(** * oscar2ics: schedule rows to recurring calendar events

    A shallow embedding of the two observed variants of the application
    module (the positional parser that exports UTC components, and the
    classifier-based parser that exports local wall-clock components),
    together with the properties of the layout reconstruction, the
    course/meeting assembly and the temporal resolution.

    Conventions of the embedding:
    - text is a [string] whose characters are 8-bit code units;
    - JavaScript numbers that the code computes with are [JSNumber]
      (an integer, [+Infinity] or [NaN]); page coordinates are rationals;
    - an exception that escapes a handler is the [Thrown] completion;
    - the date library is modelled in [Module Luxon] on the wall clock
      of the fixed zone, with the zone's rules for daylight time. *)

From Stdlib Require Import ZArith List String Ascii Bool Lia Permutation.
From Stdlib Require Import QArith Qround Sorted.
Import ListNotations.

Local Open Scope string_scope.
Local Open Scope list_scope.
Local Open Scope Z_scope.

(** ** JavaScript values and completions *)

Inductive JSNumber : Type :=
| Fin (z : Z)
| PosInf
| NaN.

(** [a < b] on numbers, as used by the minimum search ([NaN] compares
    false with everything). *)
Definition js_lt (a b : JSNumber) : bool :=
  match a, b with
  | Fin x, Fin y => x <? y
  | Fin _, PosInf => true
  | _, _ => false
  end.

Inductive Completion (A : Type) : Type :=
| Normal (a : A)
| Thrown.
Arguments Normal {A} a.
Arguments Thrown {A}.

Definition bindC {A B : Type} (c : Completion A) (k : A -> Completion B)
  : Completion B :=
  match c with
  | Normal a => k a
  | Thrown => Thrown
  end.

Notation "x <- c ;; k" := (bindC c (fun x => k))
  (at level 61, c at next level, right associativity).

(** ** Strings as the code uses them *)

Module JS.

Definition code (c : ascii) : nat := nat_of_ascii c.

(** White space of [String.prototype.trim] and of the regular-expression
    class [\s], within the 8-bit range. *)
Definition isSpace (c : ascii) : bool :=
  let n := code c in
  (((9 <=? n) && (n <=? 13)) || (n =? 32) || (n =? 160))%nat.

Definition isDigit (c : ascii) : bool :=
  let n := code c in ((48 <=? n) && (n <=? 57))%nat.

Definition isEmpty (s : string) : bool :=
  match s with EmptyString => true | String _ _ => false end.

(** Truthiness of a string: [Boolean(s)]. *)
Definition truthy (s : string) : bool := negb (isEmpty s).

Definition truthyOpt (o : option string) : bool :=
  match o with Some s => truthy s | None => false end.

Fixpoint trimStart (s : string) : string :=
  match s with
  | EmptyString => EmptyString
  | String c s' => if isSpace c then trimStart s' else s
  end.

Fixpoint trimEnd (s : string) : string :=
  match s with
  | EmptyString => EmptyString
  | String c s' =>
      let r := trimEnd s' in
      if isSpace c && isEmpty r then EmptyString else String c r
  end.

Definition trim (s : string) : string := trimEnd (trimStart s).

(** [s.split(sep)] for a one-character separator. *)
Fixpoint split (sep : ascii) (s : string) : list string :=
  match s with
  | EmptyString => [EmptyString]
  | String c s' =>
      if Ascii.eqb c sep then EmptyString :: split sep s'
      else match split sep s' with
           | [] => [String c EmptyString]
           | p :: ps => String c p :: ps
           end
  end.

(** [s.split(sep, limit)]: the first [limit] pieces of the full split. *)
Definition splitLimit (sep : ascii) (limit : nat) (s : string) : list string :=
  firstn limit (split sep s).

(** [parts.join(sep)]. *)
Definition join (sep : string) (parts : list string) : string :=
  String.concat sep parts.

(** [s.includes(c)] for a one-character needle. *)
Fixpoint includes (c : ascii) (s : string) : bool :=
  match s with
  | EmptyString => false
  | String d s' => Ascii.eqb d c || includes c s'
  end.

(** [`${v}`] for a possibly undefined string. *)
Definition template (o : option string) : string :=
  match o with Some s => s | None => "undefined" end.

(** [s.replace(/\s+/g, "")]. *)
Fixpoint removeSpaces (s : string) : string :=
  match s with
  | EmptyString => EmptyString
  | String c s' => if isSpace c then removeSpaces s' else String c (removeSpaces s')
  end.

(** *** Deterministic matchers for the regular expressions of the code

    A matcher consumes a prefix and returns the rest.  Every pattern of
    the code alternates classes that exclude one another (white space,
    digits, punctuation, letters), so greedy matching needs no
    backtracking. *)

Definition Matcher : Type := string -> option string.

Definition lit (c : ascii) : Matcher := fun s =>
  match s with
  | String d s' => if Ascii.eqb d c then Some s' else None
  | EmptyString => None
  end.

Definition lower (c : ascii) : ascii :=
  let n := code c in
  if ((65 <=? n) && (n <=? 90))%nat then ascii_of_nat (n + 32) else c.

(** A letter under the [i] flag. *)
Definition liti (c : ascii) : Matcher := fun s =>
  match s with
  | String d s' => if Ascii.eqb (lower d) (lower c) then Some s' else None
  | EmptyString => None
  end.

Definition digit : Matcher := fun s =>
  match s with
  | String d s' => if isDigit d then Some s' else None
  | EmptyString => None
  end.

Definition spaces : Matcher := fun s => Some (trimStart s).

Definition seqM (p q : Matcher) : Matcher := fun s =>
  match p s with
  | Some r => q r
  | None => None
  end.

Definition altM (p q : Matcher) : Matcher := fun s =>
  match p s with
  | Some r => Some r
  | None => q s
  end.

Fixpoint seqAll (ps : list Matcher) : Matcher :=
  match ps with
  | [] => fun s => Some s
  | p :: ps' => seqM p (seqAll ps')
  end.

Definition matchesAt (p : Matcher) (s : string) : bool :=
  match p s with Some _ => true | None => false end.

(** [re.test(s)] for an unanchored pattern. *)
Fixpoint test (p : Matcher) (s : string) : bool :=
  matchesAt p s ||
  match s with
  | EmptyString => false
  | String _ s' => test p s'
  end.

(** [/\d{2}\/\d{2}\/\d{4}/] *)
Definition datePattern : Matcher :=
  seqAll [digit; digit; lit "/"; digit; digit; lit "/"; digit; digit; digit; digit].

(** [/\d{2}\/\d{2}\/\d{4}\s*-\s*\d{2}\/\d{2}\/\d{4}/] *)
Definition dateRangeRegex : Matcher :=
  seqAll [datePattern; spaces; lit "-"; spaces; datePattern].

(** [/:\s*\d{2}\s*[AP]M/i] *)
Definition timeRegex : Matcher :=
  seqAll [lit ":"; spaces; digit; digit; spaces; altM (liti "A") (liti "P"); liti "M"].

(** [/,\s*\d+/] *)
Definition roomNumberRegex : Matcher :=
  seqAll [lit ","; spaces; digit].

(** [/Schedule$/i]: the text ends with the word, in any letter case. *)
Fixpoint endsWithSchedule (s : string) : bool :=
  match s with
  | EmptyString => false
  | String _ s' =>
      (match seqAll (map liti (list_ascii_of_string "Schedule")) s with
       | Some EmptyString => true
       | _ => false
       end) || endsWithSchedule s'
  end.

(** Reading [n] decimal digits as a number. *)
Definition digitVal (c : ascii) : Z := Z.of_nat (code c) - 48.

Fixpoint digitsN (n : nat) (acc : Z) (s : string) : option (Z * string) :=
  match n with
  | O => Some (acc, s)
  | S n' =>
      match s with
      | String d s' =>
          if isDigit d then digitsN n' (10 * acc + digitVal d) s' else None
      | EmptyString => None
      end
  end.

End JS.

(** ** The date library, on the wall clock of the zone

    The application reads every printed date and time in the fixed zone
    America/New_York.  An instant is kept as its civil local timestamp:
    the milliseconds elapsed since 1970-01-01T00:00 on the wall clock of
    the zone.  The zone enters in two places.  A wall-clock time inside
    the hour that the change to daylight time skips does not exist:
    whenever the library makes an instant from wall-clock fields (reading
    a text, shifting by days) it moves such a time one hour on.  And the
    offset of the zone is subtracted when an instant is rendered in UTC.
    The rules of the zone are those of the tz database, from local mean
    time before 18 November 1883 to the rule in force since 2007.  A
    wall-clock time that occurs twice (in the hour repeated at the end of
    daylight time) is read as its earlier occurrence, as the library
    reads it after a shift by days from an earlier date and, for a
    printed time, while the clock of the machine is itself on daylight
    time.  The model follows the documented behaviour of the library in
    an English locale. *)

Module Luxon.

Definition msPerMinute : Z := 60000.
Definition msPerHour : Z := 3600000.
Definition msPerDay : Z := 86400000.

(** A [DateTime] object; [Invalid] is the library's invalid instance,
    which is still an object (and so truthy). *)
Inductive DateTime : Type :=
| Valid (lts : Z)
| Invalid.

Definition isValid (d : DateTime) : bool :=
  match d with Valid _ => true | Invalid => false end.

(** *** Proleptic Gregorian calendar *)

Definition isLeapYear (y : Z) : bool :=
  (y mod 4 =? 0) && (negb (y mod 100 =? 0) || (y mod 400 =? 0)).

Definition daysInMonth (y m : Z) : Z :=
  if m =? 2 then (if isLeapYear y then 29 else 28)
  else if (m =? 4) || (m =? 6) || (m =? 9) || (m =? 11) then 30
  else 31.

(** Day number of a civil date, counted from 1970-01-01. *)
Definition daysFromCivil (y m d : Z) : Z :=
  let y' := if m <=? 2 then y - 1 else y in
  let era := y' / 400 in
  let yoe := y' - era * 400 in
  let mp := if 2 <? m then m - 3 else m + 9 in
  let doy := (153 * mp + 2) / 5 + d - 1 in
  let doe := yoe * 365 + yoe / 4 - yoe / 100 + doy in
  era * 146097 + doe - 719468.

(** Civil date (year, month, day) of a day number. *)
Definition civilFromDays (dn : Z) : Z * Z * Z :=
  let z := dn + 719468 in
  let era := z / 146097 in
  let doe := z - era * 146097 in
  let yoe := (doe - doe / 1460 + doe / 36524 - doe / 146096) / 365 in
  let doy := doe - (365 * yoe + yoe / 4 - yoe / 100) in
  let mp := (5 * doy + 2) / 153 in
  let d := doy - (153 * mp + 2) / 5 + 1 in
  let m := if mp <? 10 then mp + 3 else mp - 9 in
  let y := yoe + era * 400 in
  ((if m <=? 2 then y + 1 else y), m, d).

Work to complete - Everything above from the line containing "the milliseconds elapsed" through the line containing "reads it after" must be copied exactly. Nothing outside that range belongs in the answer.

Solution -
    the milliseconds elapsed since 1970-01-01T00:00 on the wall clock of
    the zone.  The zone enters in two places.  A wall-clock time inside
    the hour that the change to daylight time skips does not exist:
    whenever the library makes an instant from wall-clock fields (reading
    a text, shifting by days) it moves such a time one hour on.  And the
    offset of the zone is subtracted when an instant is rendered in UTC.
    The rules of the zone are those of the tz database, from local mean
    time before 18 November 1883 to the rule in force since 2007.  A
    wall-clock time that occurs twice (in the hour repeated at the end of
    daylight time) is read as its earlier occurrence, as the library
    reads it after a shift by days from an earlier date and, for a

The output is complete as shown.